The decision to leave the EU still requires the correct constitutional process of parliamentary scrutiny and formal approval. However, with strong opposition to a ‘Brexit’ from Scotland and Northern Ireland, and the expectation of various legal challenges, exactly when this will happen is unknown.
That said, as data protection practitioners, we need to consider how the referendum result may, or may not, impact on our privacy programs, in particular our GDPR (General Data Protection Regulation) programs[i].
It is therefore important to consider the various possibilities as to the future of the UK to ensure that we are as prepared as we can be.
Option one: The UK remains in the EU
What does this mean?
The result of the referendum is not binding on the UK government. Therefore, if the UK government believes that leaving the EU is not in the best interests of the country, the UK may well remain a member of the EU.
What are the data protection implications?
The GDPR will enter into force, as originally planned, on 25 May 2018.
The UK Data Protection Authority (DPA), the Information Commissioner’s Office (ICO), will be represented on the European Data Protection Board (EDPB)[i].
This means that the ICO will continue to enjoy its active and influential role on data protection matters at a European level.
Another key benefit for the UK will be that, from a data protection perspective, it will be a desirable location for multinationals to set up their EU headquarters. This is because, under the GDPR, multinationals will have the ability to nominate a single national DPA as its lead DPA for all EU data privacy issues (currently, multinationals have to answer to DPAs in all jurisdictions where they have establishments). As the ICO has a reputation as commercially minded DPA, this will be appealing for data rich businesses looking to enter the EU market.

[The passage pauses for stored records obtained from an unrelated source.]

(** * flac-to-opus: a shallow embedding of [conversion.py]

    The script walks a directory tree for [*.flac] files and hands every
    file to a worker of a process pool; a worker extracts the cover art
    and transcodes the audio by spawning [ffmpeg], and the parent process
    tallies the outcomes and derives the exit status from them.

    Layout of the development:
    - [PyStr], [PurePath]: the Python string and [pathlib] operations the
      script uses, as CPython defines them on POSIX;
    - [FS]: the file system as a tree of directories, with [rglob];
    - [Eff]: programs over the three effects of a worker (asking whether a
      path exists, spawning the external tool, logging) and their
      execution by one process;
    - the functions of the script: [extract_cover], [convert_file],
      [gather_flac_files], [main], and the process pool between them;
    - the vocabulary of the properties, and the properties.

    What the model takes as given:
    - paths have no [..] component and no symbolic link on their way, every
      directory may be searched, and a whole path is shorter than
      [PATH_MAX]: of the errors of [os.stat] that [Path.exists()] raises
      again, the one left is [ENAMETOOLONG] for a name longer than
      [NAME_MAX];
    - the root the script is started on has no name longer than
      [NAME_MAX] on its path, so that [Path.is_dir()] answers for it;
    - the captured output of the tool is decoded as UTF-8, the encoding of
      the locale;
    - the external tool is any function from the world it is started in
      and its command line to the way it ends, but it writes, if at all,
      the file named by the last argument of its command line;
    - the workers of the pool take their steps (a question to the file
      system, a spawned tool that runs to its end, a line of the log) in
      any order the size of the pool allows. *)

From Stdlib Require Import ZArith Ascii String List Bool Lia Permutation.
From stdpp Require Import base tactics option list.

Import ListNotations.
Local Open Scope string_scope.
Local Open Scope list_scope.

(** ** Python strings and pure paths *)

Module PyStr.

(** [s.startswith(prefix)] *)
Definition startswith (s prefix : string) : bool := String.prefix prefix s.

(** [len(s)] as a Python integer. *)
Definition len (s : string) : Z := Z.of_nat (String.length s).

Fixpoint rfind_from (c : ascii) (s : string) (i : Z) (last : Z) : Z :=
  match s with
  | EmptyString => last
  | String a s' => rfind_from c s' (i + 1) (if Ascii.eqb a c then i else last)
  end.

(** [s.rfind(c)]: the highest index of [c] in [s], or [-1]. *)
Definition rfind (c : ascii) (s : string) : Z := rfind_from c s 0 (-1).

(** [s[i:]] for [0 <= i]. *)
Fixpoint drop (n : nat) (s : string) : string :=
  match n, s with
  | O, _ => s
  | S n', String _ s' => drop n' s'
  | S _, EmptyString => EmptyString
  end.

(** [s[:n]] for [0 <= n]. *)
Fixpoint take (n : nat) (s : string) : string :=
  match n, s with
  | S n', String a s' => String a (take n' s')
  | _, _ => EmptyString
  end.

Option two: The UK leaves the EU but remains in the European Economic Area (EEA) and re-joins the European Free Trade Association (EFTA)
What does this mean?
In broad terms, this model would give the UK the benefits of the single market access whilst allowing the UK to conclude its own trade deals with other countries and to obtain slightly more control over immigration. However, the UK would be required to comply with EU legislation relating to the single market (e.g. in relation to data protection, competition, public procurement, employment law, intellectual property and product regulation). It would not need to comply with EU law in other areas (such as the common fisheries or agricultural policies). In addition, the UK would be required to adopt the majority of EU laws and judgments handed down by the Court of the European Free Trade Area (EFTA), which would play a role similar to that of the Court of Justice of the European Union (CJEU) in interpreting and enforcing EU law. The EFTA Surveillance Authority would exercise the monitoring function that is currently carried out by the EU Commission.
What are the data protection implications?
It is highly likely that the UK would be required to accept the GDPR. However, the GDPR would not take direct effect in to UK law, but would require national implementing legislation. Therefore, the same concepts and requirements of the GDPR would still apply, but the UK’s new law may have a slightly different look and feel.
Data protection law restrictions on transfers of personal data outside of the EEA unless certain data transfer mechanisms are in place. Under this model, these restrictions will remain and, importantly, as a member of the EEA, there would be no restrictions on EU member states transferring personal data to the UK.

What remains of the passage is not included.